Problem description: Look for "intros Hm Hn Hj." in the entries below. Then write out exactly the line that holds it and every line after it, to the last, and nothing else.

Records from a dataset

━━━━━━━━━━━━━━━━━━━━━━━━━━━━━━

Lemma shr_halve (m e n : Z) :
  0 <= n ->
  shr (Build_shr_record m false false) e n = (halve (Z.to_nat n) m, e + n).
Proof.
  intros Hn. unfold shr. destruct n as [|p|p]; [| |lia].
  - cbn. f_equal. lia.
  - rewrite iter_pos_nat. reflexivity.
Qed.

Lemma rne_halve (m n : Z) :
  0 <= n ->
  rne m n = let mrs := halve (Z.to_nat n) m in
            round_nearest_even (shr_m mrs) (loc_of_shr_record mrs).
Proof. intros Hn. unfold rne. rewrite shr_halve by exact Hn. reflexivity. Qed.

Lemma rne_0 (m : Z) : rne m 0 = m.
Proof. reflexivity. Qed.

Lemma rne_nearest (m n : Z) :
  0 <= m -> 0 <= n ->
  0 <= rne m n
  /\ 2 * m - 2 ^ n <= 2 * (rne m n * 2 ^ n) <= 2 * m + 2 ^ n.
Proof.
  intros Hm Hn. rewrite rne_halve by exact Hn. cbn zeta.
  destruct (Z.to_nat n) as [|k] eqn:Ek.
  - assert (n = 0) by lia. subst n. unfold halve. cbv [Nat.iter nat_rect shr_m loc_of_shr_record round_nearest_even]. rewrite Z.pow_0_r. lia.
  - assert (En : n = Z.of_nat (S k)) by lia.
    destruct (halve_invariant k m Hm) as (t & Hq & Hdec & Ht & Hs).
    destruct (halve (S k) m) as [q r s]. cbn [shr_m shr_r shr_s] in *.
    rewrite En.
    assert (P : 2 ^ Z.of_nat (S k) = 2 * 2 ^ Z.of_nat k).
    { rewrite Nat2Z.inj_succ, Z.pow_succ_r by lia. reflexivity. }
    rewrite P in *. set (h := 2 ^ Z.of_nat k) in *.
    assert (Hh : 0 < h) by (apply Z.pow_pos_nonneg; lia).
    destruct r, s; cbn [loc_of_shr_record round_nearest_even Z.b2z] in *.
    + split; [lia|]. nia.
    + symmetry in Hs. apply negb_false_iff, Z.eqb_eq in Hs. subst t.
      destruct (Z.even q); split; try lia; nia.
    + split; [lia|]. nia.
    + split; [lia|]. nia.
Qed.

Lemma rne_exact (m n : Z) : 0 <= m -> 0 <= n -> rne (m * 2 ^ n) n = m.
Proof.
  intros Hm Hn. rewrite rne_halve by exact Hn. cbn zeta.
  replace (2 ^ n) with (2 ^ Z.of_nat (Z.to_nat n)) by (rewrite Z2Nat.id; auto).
  rewrite halve_exact by exact Hm. reflexivity.
Qed.

Lemma rne_scaled (m n j : Z) :
  0 <= m -> 0 <= n -> 0 <= j -> rne (m * 2 ^ j) (n + j) = rne m n.
Proof.
  intros Hm Hn Hj. rewrite !rne_halve by lia. cbn zeta.
  rewrite Z2Nat.inj_add by lia.
  replace (2 ^ j) with (2 ^ Z.of_nat (Z.to_nat j)) by (rewrite Z2Nat.id; auto).
  rewrite halve_scaled by exact Hm. reflexivity.
Qed.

━━━━━━━━━━━━━━━━━━━━━━━━━━━━━━

Solution for this exercise:
  intros Hm Hn Hj. rewrite !rne_halve by lia. cbn zeta.
  rewrite Z2Nat.inj_add by lia.
  replace (2 ^ j) with (2 ^ Z.of_nat (Z.to_nat j)) by (rewrite Z2Nat.id; auto).
  rewrite halve_scaled by exact Hm. reflexivity.
Qed.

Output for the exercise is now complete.